The specious "because reasons" is there because I am especially unwilling to reduce an argument that I didn't quite catch (it turns out that vacuums are loud! I wonder if someone out there has designed a technology that would put the speaker right next to your ear. That would make it easier to listen to all sorts of things while you're doing things. Hmm. Maybe I should patent the idea?) to some parody of what Thompson is really saying.

So let's detach the argument from Thompson and rephrase it as something that someone might say on the basis of the circumstances that Thompson elaborates: which is, put very briefly, that the engineers are neglected and stuff, because technocrats get the short shrift in every day's military in comparison with [in-group to be named later.]

Now, I've got no problem with excoriating military in-groups to be named later. I think that the Navy should get its hands off strategic air power, and that it was a bad day for American industry and trade unionism when Special Forces/Light Infantry were allowed to become the tail that wagged the Army's dog. If it turns out that the counterinsurgency doctrine approach doesn't work, and, at the moment, all signs point to "yes," it will prove to have been a bad day for assorted Third World playpens, too. Seriously, Gary Trudeau notwithstanding, who allowed the world to get away with calling occupied Iraq 'the Sandbox?'

But there's a big problem here: Or, rather, a lot of big problems: Kitchener. Roberts, Gordon, Wolselely, and for that matter Napoleon, Radetzky, Joffre, Lee. . . . It does not, on its face, seem as though the Victorian armies of Europe were ones in which military engineers and artillerists had to stand at the back of the bus.

That being said, from the creation of the office of Chief of the Imperial General Staff through to 1912, the office was held by cavalrymen (1, 2), two Riflemen, a Guardsman, Highlander, an infantryman, and a solitary engineer, and artillerist.

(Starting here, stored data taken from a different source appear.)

(* ===== verification/PostProcessing.v ===== *)
(** * Post-processing: filters, sorting, limits and the merge of results

    [PostProcessingQuery] of [contrail-query-engine/query.cc] (constructor) and
    [contrail-query-engine/post_processing.cc]: the sort, limit and filter
    clauses of a query and their effect on the rows a SELECT produced, and the
    merge of the results of the parallel chunks. *)
From stdpp Require Import base tactics list strings pretty gmap sets.
From Stdlib Require Import ZArith Lia Sorted Permutation SpecFloat.
From S2P Require Import Prelude.
From S2P Require Import CppString.
From S2P Require Import VizConstants.
From S2P Require Import QueryTypes.
From S2P Require Import SortedLists.
From S2P Require Import Json.
From S2P Require Import AnalyticsQuery.
From S2P Require Import StatsQuery.
Import Tables.
Local Open Scope Z_scope.

(** ** Data *)

(** [query_string_to_column_name] holds no pair. *)
Definition query_string_to_column_name : list (string * string) := [].
Definition get_column_name (query_string : string) : string :=
  default query_string
    (snd <$> List.find (λ p, (p.1 =? query_string)%string) query_string_to_column_name).

Record sort_field_t := { sf_name : string; sf_type : string }.

(** [struct filter_match_t]; the compiled [match_e] is the pattern it was
    compiled from, empty for the default one. *)
Record filter_match_t := {
  fm_name : string; fm_value : string; fm_op : match_op;
  ignore_col_absence : bool; match_e : string
}.

(** [contrail::regex] (contrail-common): whether a pattern compiles, and
    [regex_match] with a compiled pattern. *)
Class Regex := { regex_compiles : string → bool; regex_match : string → string → bool }.

(** [ostream << SubVal] and [stringToInteger] for a [double]. *)
Class StatFormat := {
  show_subval : SubVal → string;
  show_subval_string s : show_subval (SvString s) = s;
  show_subval_u64 n : is_u64 n → show_subval (SvU64 n) = pretty n;
  stringToDouble : string → spec_float
}.
(* ===== verification/StatsSelect.v ===== *)
(** * Aggregation of StatTable, session and flow queries

    [contrail-query-engine/stats_select.cc]: the SELECT clause of an aggregated
    query ([StatsSelect], [SetSortOrder]), the rows fed into it ([LoadRow]), and
    the multimap the rows are grouped in ([MergeFullRow], [MergeAggRow]) and
    merged from chunk to chunk ([Merge], [MergeFinal]).

    The centroid and the t-digest are objects of the tdigest library: class
    [Digests] has what the code does with them, on the values they hold (the
    shared objects of the inputs of a merge are not read again after it). *)
From stdpp Require Import base tactics list strings pretty gmap sets.
From Stdlib Require Import ZArith Lia Sorted Permutation SpecFloat.
From S2P Require Import Prelude.
From S2P Require Import CppString.
From S2P Require Import VizConstants.
From S2P Require Import QueryTypes.
From S2P Require Import SortedLists.
From S2P Require Import Json.
From S2P Require Import AnalyticsQuery.
From S2P Require Import StatsQuery.
From S2P Require Import PostProcessing.
Import Tables.
Local Open Scope Z_scope.

(** ** What the code uses of its libraries *)

(** [operator<] of the variant; a total order apart from floating point. *)
Definition is_sv_double (v : SubVal) : bool := match v with SvDouble _ => true | _ => false end.
Class SubValOrder := {
  sv_ltb : SubVal → SubVal → bool;
  sv_ltb_total : strict_total (λ v, is_sv_double v = false) sv_ltb
}.

(** [Centroid_create]/[Centroid_add] with one value, [Centroid_add] of the mean
    and count of another centroid, and the same for a digest. *)
Class Digests := {
  Centroid_of : spec_float → Z;
  Centroid_merge : Z → Z → Z;
  TDigest_of : spec_float → Z;
  TDigest_merge : Z → Z → Z;
  Centroid_get_mean : Z → spec_float;
  TDigest_percentile : Z → string → spec_float
}.

(** [boost::uuids::to_string]. *)
Class UuidFormat := { uuid_to_string : Z → string }.

(** [boost::hash_range] over the entries of a map. *)
Class StatHash := {
  hash_range : StatMap → Z;
  hash_range_u64 m : is_u64 (hash_range m)
}.

(** Conversion of a [uint64_t] to a [double], and the addition of doubles. *)
Definition double_of_u64 (n : Z) : spec_float := binary_normalize 53 1024 n 0 false.
Definition double_add (a b : spec_float) : spec_float := SFadd 53 1024 a b.

(** ** The multimap *)

Abbreviation MapEntry := (list SubVal * (gmap string SubVal * gmap (AggOper * string) SubVal))%type.

Section multimap.
Context `{SubValOrder}.

(** [operator<] of [std::vector]. *)
Fixpoint vec_ltb (a b : list SubVal) : bool :=
  match a, b with
  | [], [] => false
  | [], _ => true
  | _, [] => false
  | x :: a', y :: b' => if sv_ltb x y then true else if sv_ltb y x then false else vec_ltb a' b'
  end.

Definition key_equiv (a b : list SubVal) : bool := negb (vec_ltb a b) && negb (vec_ltb b a).

(** [find]: the entries before, the first entry with the key, the rest. *)
Fixpoint mm_find (k : list SubVal) (m : MapBufT) : option (MapBufT * MapEntry * MapBufT) :=
  match m with
  | [] => None
  | e :: m' =>
      if key_equiv k e.1 then Some ([], e, m')
      else match mm_find k m' with
           | Some (before, e', after) => Some (e :: before, e', after)
           | None => None
           end
  end.

(** [insert]: after the entries whose key is not greater. *)
Fixpoint mm_insert (e : MapEntry) (m : MapBufT) : MapBufT :=
  match m with
  | [] => [e]
  | e' :: m' => if vec_ltb e.1 e'.1 then e :: m else e' :: mm_insert e m'
  end.
End multimap.

(** ** Aggregates *)

Section aggregates.
Context `{Digests}.

(** One aggregate with the value of a new row; [None]: [boost::bad_get] and the
    failed assertion. *)
Definition agg_combine (op : AggOper) (sv nv : SubVal) : option SubVal :=
  match op with
  | SUM =>
      match sv, nv with
      | SvU64 a, SvU64 b => Some (SvU64 (u64 (a + b)))
      | SvU64 _, _ => None
      | SvDouble a, SvDouble b => Some (SvDouble (double_add a b))
      | SvDouble _, _ => None
      | _, _ => Some sv
      end
  | COUNT | COUNT_DISTINCT =>
      match sv, nv with
      | SvU64 a, SvU64 b => Some (SvU64 (u64 (a + b)))
      | _, _ => None
      end
  | MAX =>
      match sv, nv with
      | SvU64 a, SvU64 b => Some (SvU64 (if b <? a then a else b))
      | SvU64 _, _ => None
      | SvDouble a, SvDouble b => Some (SvDouble (if SFltb b a then a else b))
      | SvDouble _, _ => None
      | _, _ => Some sv
      end
  | MIN =>
      match sv, nv with
      | SvU64 a, SvU64 b => Some (SvU64 (if a <? b then a else b))
      | SvU64 _, _ => None
      | SvDouble a, SvDouble b => Some (SvDouble (if SFltb a b then a else b))
      | SvDouble _, _ => None
      | _, _ => Some sv
      end
  | AVG =>
      match sv, nv with
      | SvCentroid a, SvCentroid b => Some (SvCentroid (Centroid_merge a b))
      | SvCentroid _, _ => None
      | _, _ => Some sv
      end
  | PERCENTILES =>
      match sv, nv with
      | SvTDigest a, SvTDigest b => Some (SvTDigest (TDigest_merge a b))
      | SvTDigest _, _ => None
      | _, _ => Some sv
      end
  | _ => Some sv
  end.

(** The aggregate of one key after the loop. *)
Definition merge_agg (narows : AggRowT) (k : AggOper * string) (sv : SubVal) : option SubVal :=
  match narows !! k with Some nv => agg_combine k.1 sv nv | None => Some sv end.

Definition MergeAggRow (arows narows : AggRowT) : option AggRowT :=
  if bool_decide (arows = ∅) then Some narows
  else if forallb (λ p, bool_decide (is_Some (merge_agg narows p.1 p.2))) (map_to_list arows)
       then Some (map_imap (merge_agg narows) arows)
       else None.

Context `{SubValOrder}.

Definition MergeFullRow (ukey : list SubVal) (uniks : StatMap) (narows : AggRowT) (output : MapBufT)
  : option MapBufT :=
  match mm_find ukey output with
  | Some (before, (k, (rm, arows)), after) =>
      if decide (rm = uniks) then
        (λ a, before ++ (k, (rm, a)) :: after) <$> MergeAggRow arows narows
      else Some (mm_insert (ukey, (uniks, narows)) output)
  | None => Some (mm_insert (ukey, (uniks, narows)) output)
  end.

Context `{StatHash}.

(** The row [Merge] feeds for one entry of the input: the COUNT_DISTINCT column
    is counted and taken out of the unique columns, and the key hashed anew. *)
Definition merge_entry (count_distinct_field : string) (e : MapEntry) : option MapEntry :=
  let '(ukey, (uniks, narows)) := e in
  match uniks !! count_distinct_field with
  | Some _ =>
      let aggkey := (COUNT_DISTINCT, count_distinct_field) in
      let narows := match narows !! aggkey with Some _ => narows | None => <[aggkey := SvU64 1]> narows end in
      let uniks := delete count_distinct_field uniks in
      if bool_decide (ukey = []) then None
      else Some (<[(length ukey - 1)%nat := SvU64 (hash_range uniks)]> ukey, (uniks, narows))
  | None => Some e
  end.

(** [StatsSelect::Merge]. *)
Fixpoint Merge (count_distinct_field : string) (input output : MapBufT) : option MapBufT :=
  match input with
  | [] => Some output
  | e :: input' =>
      match merge_entry count_distinct_field e with
      | None => None
      | Some (ukey, (uniks, narows)) =>
          match MergeFullRow ukey uniks narows output with
          | None => None
          | Some output' => Merge count_distinct_field input' output'
          end
      end
  end.

Fixpoint merge_all (count_distinct_field : string) (inputs : list MapBufT) (output : MapBufT)
  : option MapBufT :=
  match inputs with
  | [] => Some output
  | i :: inputs' => Merge count_distinct_field i output ≫= merge_all count_distinct_field inputs'
  end.

(** The key of an entry with the aggregates it is sorted by; [None]: the
    assertion that the aggregate exists, or a slot outside the key. *)
Definition set_slot (slot : nat) (v : SubVal) (ukey : list SubVal) : option (list SubVal) :=
  if (slot <? length ukey)%nat then Some (<[slot := v]> ukey) else None.

Fixpoint agg_sort_key (cols : list (AggOper * string * nat)) (narows : AggRowT) (ukey : list SubVal)
  : option (list SubVal) :=
  match cols with
  | [] => Some ukey
  | (aggkey, slot) :: cols' =>
      match narows !! aggkey with
      | None => None
      | Some v => set_slot slot v ukey ≫= agg_sort_key cols' narows
      end
  end.

Fixpoint resort (cols : list (AggOper * string * nat)) (temp output : MapBufT) : option MapBufT :=
  match temp with
  | [] => Some output
  | (ukey, (uniks, narows)) :: temp' =>
      match agg_sort_key cols narows ukey with
      | None => None
      | Some ukey => MergeFullRow ukey uniks narows output ≫= resort cols temp'
      end
  end.

(** [StatsSelect::MergeFinal]; [agg_sort_cols] in the order of the map. *)
Definition MergeFinal (count_distinct_field : string) (agg_sort_cols : list (AggOper * string * nat))
    (inputs : list MapBufT) (output : MapBufT) : option MapBufT :=
  match agg_sort_cols with
  | [] => merge_all count_distinct_field inputs output
  | _ =>
      match merge_all count_distinct_field inputs [] with
      | None => None
      | Some temp => resort agg_sort_cols temp output
      end
  end.
End aggregates.

(** ** The SELECT clause *)

Record StatsSelect := {
  status_ : bool;
  ts_period_ : Z;
  isT_ : bool;
  count_field_ : string;
  count_distinct_field_ : string;
  sort_cols_ : gmap string nat;
  agg_sort_cols_ : gmap (AggOper * string) nat;
  unik_cols_ : gset string;
  sum_cols_ : gset string;
  class_cols_ : gset string;
  max_field_ : gset string;
  min_field_ : gset string;
  avg_field_ : gset string;
  percentile_cols_ : gset string
}.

It is a little difficult to make a statistical case with so small a sample, but let's take the critics seriously. This is too many cavalrymen, and, indeed, over the next twenty years we see engineers and artillerists take a more prominent place, and the cavalry vanish until Harding's appointment in 1952, and of course by his time the cavalry rode tanks, so that's all right.

On its face, the technical arms should dominate. Entrance into the Royal Military College, Sandhurst, which trained infantry and cavalry officers, was so competitive in the late Nineteenth Century that even one future CIGS couldn't get in, a not completely atypical story. Yet the Royal Military Academy, Woolwich, was even more competive. At this point, one is obliged to point out that exam-taking doesn't necessarily prove anything, which is all very well, except that there are exams to be passed for promotion and for entrance into the Staff College, as well. The total number of engineer and artillery entrants into the College was capped before 1914 precisely to give the other branches a chance. And, of course, that was a problem, but certainly not an explanation.

As a first pass at the problem, cavalry is getting more prominent in the British Army in the years before 1914. There are explanations for this: above all, the Boer War, which gave cavalrymen a chance to shine. But there's more to it, and Exhibit A, above, a lavishly spread "shaded relief" map of China produced for Fortune magazine by Richard Edes Harrison, is supposed to be communicating my point visually right now.

So please do stare at it until it produces a new, non-verbally articulated understanding of the semantic unit "China" in your consciousness. I'd explain what you're supposed to be looking for, except that would be using words, and so defeat the point of the exercise.